Thursday, July 16, 2009
The Deli Sells Out
If you're a New Yorker who likes indie music, chances are you've heard of the Deli Magazine, an online and hardcopy publication that discusses independent local music. The Deli is one of those blogs that aims to set trends, discover new talent, and remain free from the commercial and played-out strategies of the "mainstream music industry". For a second there, I thought it was just that. It's something of a Brooklyn Vegan or Stereogum, always looking to write about that group that no one has ever heard of.
The site constantly had reviews of new bands from all genres, and it was usually pretty good. I had noticed that just about all of the reviews were really positive, but I figured it was because they didn't care to write about stuff that didn't interest them. I was so wrong.

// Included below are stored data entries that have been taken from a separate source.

(* ===== verification/Future.v ===== *)
(** * Future: wakers, the Future trait and [select]

    Models [pluvio_runtime/src/task/waker.rs] (a waker is a task id together with
    the sender of the queue the task is rescheduled on) and
    [pluvio_runtime/src/select.rs].  The trait [std::future::Future] is the class
    [Future S F A]: polling a future of type [F] in a world [S] may change both,
    and dropping it has an effect on the world too (a dropped [Delay] cancels its
    timer). *)

From S2P Require Import Prelude.

(** ** Wakers *)

(** Which of the runtime's two channels a [Sender<usize>] clone belongs to. *)
Inductive QueueKind : Type := TaskQueue | PollingQueue.

#[export] Instance QueueKind_eq_dec : EqDecision QueueKind.
Proof. solve_decision. Defined.

(** [PluvioWaker]. *)
Record Waker : Type := mkWaker {
  task_id : nat;
  task_sender : QueueKind
}.

#[export] Instance Waker_eq_dec : EqDecision Waker.
Proof. solve_decision. Defined.

(** [new_waker]; cloning ([clone_raw]) copies the id and the sender. *)
Definition new_waker (sender : QueueKind) (id : nat) : Waker := mkWaker id sender.
Definition clone_raw (k : Waker) : Waker := mkWaker (task_id k) (task_sender k).

(** ** The Future trait *)

Class Future (S F A : Type) := {
  fpoll : Waker -> F -> S -> outcome (S * F * Poll A);
  fdrop : F -> S -> S
}.

Definition drop_opt {S F A} `{Future S F A} (o : option F) (s : S) : S :=
  match o with Some f => fdrop f s | None => s end.

(** ** [select] *)

Inductive Either (A B : Type) : Type :=
| Left (a : A)
| Right (b : B).
Arguments Left {A B} a.
Arguments Right {A B} b.

Record Select2 (F1 F2 : Type) : Type := mkSelect2 {
  future1 : option F1;
  future2 : option F2
}.
Arguments mkSelect2 {F1 F2} _ _.
Arguments future1 {F1 F2} _.
Arguments future2 {F1 F2} _.

Section select.
Context {S F1 F2 A B : Type} `{Future S F1 A} `{Future S F2 B}.
Implicit Types (x : Select2 F1 F2) (k : Waker) (s : S).

Definition Select2_new (f1 : F1) (f2 : F2) : Select2 F1 F2 := mkSelect2 (Some f1) (Some f2).
Definition select (f1 : F1) (f2 : F2) : Select2 F1 F2 := Select2_new f1 f2.

(** The two [if let] blocks of [poll]: [future1] first; a completed or losing
    future is dropped by assigning [None] over it. *)
Definition Select2_poll (k : Waker) x s : outcome (S * Select2 F1 F2 * Poll (Either A B)) :=
  '(s, o1, p1) ← (match future1 x with
                  | Some f1 => '(s, f1, p) ← fpoll k f1 s; mret (s, Some f1, p)
                  | None => mret (s, None, Pending)
                  end);
  match p1 with
  | Ready a =>
      let s := drop_opt (A := A) o1 s in
      let s := drop_opt (A := B) (future2 x) s in
      mret (s, mkSelect2 None None, Ready (Left a))
  | Pending =>
      '(s, o2, p2) ← (match future2 x with
                      | Some f2 => '(s, f2, p) ← fpoll k f2 s; mret (s, Some f2, p)
                      | None => mret (s, None, Pending)
                      end);
      match p2 with
      | Ready b =>
          let s := drop_opt (A := A) o1 s in
          let s := drop_opt (A := B) o2 s in
          mret (s, mkSelect2 None None, Ready (Right b))
      | Pending => mret (s, mkSelect2 o1 o2, Pending)
      end
  end.

Definition Select2_drop x s : S :=
  drop_opt (A := B) (future2 x) (drop_opt (A := A) (future1 x) s).

#[export] Instance Select2_Future : Future S (Select2 F1 F2) (Either A B) := {
  fpoll := Select2_poll;
  fdrop := Select2_drop
}.

(** [select] is biased to its first future and cancels the loser: when both
    are pending nothing is dropped and both were polled once, in order; when the
    first is ready the second is dropped without being polled; when only the
    second is ready the first is dropped after its poll; and once resolved, every
    further poll is [Pending] and has no effect. *)
Theorem select2_poll_spec (k : Waker) (f1 : F1) (f2 : F2) s s1 f1' p1 :
  fpoll k f1 s = Ok (s1, f1', p1) ->
  match p1 with
  | Ready a =>
      Select2_poll k (select f1 f2) s =
        Ok (fdrop (A := B) f2 (fdrop (A := A) f1' s1), mkSelect2 None None, Ready (Left a))
  | Pending =>
      forall s2 f2' p2, fpoll k f2 s1 = Ok (s2, f2', p2) ->
      Select2_poll k (select f1 f2) s =
        match p2 with
        | Ready b => Ok (fdrop (A := B) f2' (fdrop (A := A) f1' s2), mkSelect2 None None, Ready (Right b))
        | Pending => Ok (s2, mkSelect2 (Some f1') (Some f2'), Pending)
        end
  end /\
  forall s', Select2_poll k (mkSelect2 None None) s' = Ok (s', mkSelect2 None None, Pending).
Proof.
  intros H1. split; [|done]. unfold Select2_poll. cbn. rewrite H1. cbn.
  destruct p1 as [a|]; cbn; [done|]. intros s2 f2' p2 H2. rewrite H2. cbn.
  by destruct p2.
Qed.
End select.

(** A future that is ready after [n] polls, counting polls and drops in the world. *)
Definition count_poll (k : Waker) (n : nat) (s : nat * nat) : outcome ((nat * nat) * nat * Poll nat) :=
  match n with
  | 0 => Ok ((s.1 + 1, s.2), 0, Ready 42)
  | Datatypes.S n => Ok ((s.1 + 1, s.2), n, Pending)
  end.
Definition count_future : Future (nat * nat) nat nat :=
  {| fpoll := count_poll; fdrop := fun _ s => (s.1, s.2 + 1) |}.

Lemma select2_poll_spec_witness :
  @Select2_poll _ _ _ _ _ count_future count_future (mkWaker 0 TaskQueue) (select 1 0) (0, 0)
    = Ok ((2, 2), mkSelect2 None None, Ready (Right 42)).
Proof.
  exact (proj1 (@select2_poll_spec _ _ _ _ _ count_future count_future (mkWaker 0 TaskQueue)
    1 0 (0, 0) (1, 0) 0 Pending eq_refl) (2, 0) 0 (Ready 42) eq_refl).
Defined.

Then, to my horror, I got this message in my inbox.
" Subject: "NYC bands, affordble Deli rates!"
Message: "The Deli has some super discounted rates just for you for our Summer Issue, out in early July.
Here are some plans including both print and web starting at $99.
OPTION #1, $595
- Full page color ad in the mag
- 1 month ad on the website (in The Deli's Shortcut Blogads space) 30k impressions guaranteed
- banner ad in 2 weekly email newsletters (out to about 5k subscribers)

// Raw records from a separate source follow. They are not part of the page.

(** ** A pool of tracked tasks

    The executor's tasks: a new one is wrapped when it is spawned, any of them
    may be polled next, and one that is ready leaves the pool.  A step has the number of
    its polls. *)
Section pool.
Context {S F A : Type} `{HasTrack S} `{Future S F A}.
Context {HT : TrackSafe S F A}.

Inductive track_step : nat -> list (MaybeTracked F) * S -> list (MaybeTracked F) * S -> Prop :=
| track_spawn fs s f b :
    track_ids f = [] -> track_step 0 (fs, s) (fs ++ [maybe_tracked f b], s)
| track_poll_pending k fs gs f f' s s' :
    MaybeTracked_poll k f s = Ok (s', f', Pending) ->
    track_step 1 (fs ++ f :: gs, s) (fs ++ f' :: gs, s')
| track_poll_ready k fs gs f f' s s' a :
    MaybeTracked_poll k f s = Ok (s', f', Ready a) -> maybe_tracked_ids f' = [] ->
    track_step 1 (fs ++ f :: gs, s) (fs ++ gs, s').

(** The runs, with the number of polls. *)
Inductive track_run : nat -> list (MaybeTracked F) * S -> list (MaybeTracked F) * S -> Prop :=
| track_run_refl st : track_run 0 st st
| track_run_step m n st st1 st' : track_step m st st1 -> track_run n st1 st' -> track_run (m + n) st st'.

Definition pool_ids (fs : list (MaybeTracked F)) : list Z := fs ≫= maybe_tracked_ids.

(** The executor's current id, and at most [N - 1] ids created. *)
Definition PoolInv (c N : Z) (st : list (MaybeTracked F) * S) : Prop :=
  current_id (get_track st.2) = c /\ exists n, n <= N /\ TrackInv n (get_track st.2) (pool_ids st.1).

Lemma pool_ids_middle fs f gs :
  pool_ids (fs ++ f :: gs) ≡ₚ maybe_tracked_ids f ++ pool_ids (fs ++ gs).
Proof. unfold pool_ids. rewrite !bind_app, bind_cons. apply Permutation_app_swap_app. Qed.

Lemma pool_poll_inv c N k fs gs f f' s s' p :
  PoolInv c N (fs ++ f :: gs, s) -> MaybeTracked_poll k f s = Ok (s', f', p) ->
  PoolInv c (N + (1 + track_fresh)) (fs ++ f' :: gs, s').
Proof.
  intros [Hc (n & Hn & HI)] Hp. cbn in *.
  apply (track_inv_perm _ _ _ _ (pool_ids_middle fs f gs)) in HI.
  destruct (poll_track_safe (TrackSafe := MaybeTracked_TrackSafe) _ _ _ _ _ _ _ _ HI Hp)
    as [(n' & Hn' & HI') Hc']. cbn in Hn'.
  split; cbn; [congruence|]. exists n'. split; [lia|].
  by apply (track_inv_perm _ _ _ _ (symmetry (pool_ids_middle fs f' gs))).
Qed.

Lemma track_step_inv c N m st st' : PoolInv c N st -> track_step m st st' ->
  PoolInv c (N + Z.of_nat m * (1 + track_fresh)) st'.
Proof.
  intros HP Hs. destruct Hs as [fs s f b Hf|k fs gs f f' s s' Hp|k fs gs f f' s s' a Hp Hf].
  - destruct HP as [Hc (n & Hn & HI)]. split; [done|]. exists n. split; [lia|]. cbn in *.
    unfold pool_ids. rewrite bind_app. cbn.
    destruct b; cbn; unfold tracked_ids; cbn; by rewrite Hf, !app_nil_r.
  - rewrite Z.mul_1_l. by eapply pool_poll_inv.
  - rewrite Z.mul_1_l. eapply (pool_poll_inv _ _ _ _ _ _ _ _ _ _ HP) in Hp. destruct Hp as [Hc (n & Hn & HI)].
    split; [done|]. exists n. split; [done|]. cbn in *.
    eapply track_inv_perm, HI. by rewrite pool_ids_middle, Hf.
Qed.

- complementary blog entry about one of the band's shows" "
Notice the tagline, "complementary blog entry"...
So essentially, for a little bit of cash, the Deli writers will show up to one of your shows and post a review. Doesn't this seem a little off? How are you going to write an unbiased review when the band is paying you to do so? If The Deli really claims to be a source for honest independent music, how can they expect their readers to respect their opinion after learning this?
It would be like President Obama paying a reporter to attend a speech of his and write a review. Even if the writer did claim to be objective, would anyone believe him? No, and they shouldn't.
So now when I read the Deli, how do I figure out who paid to be written about, and who was actually worthy of a glowing review? Answer: I can't.
If I want to know what a band thinks about themselves, I'll go to their myspace. And if I want to know what a real journalist thinks about them, I won't go to The Deli.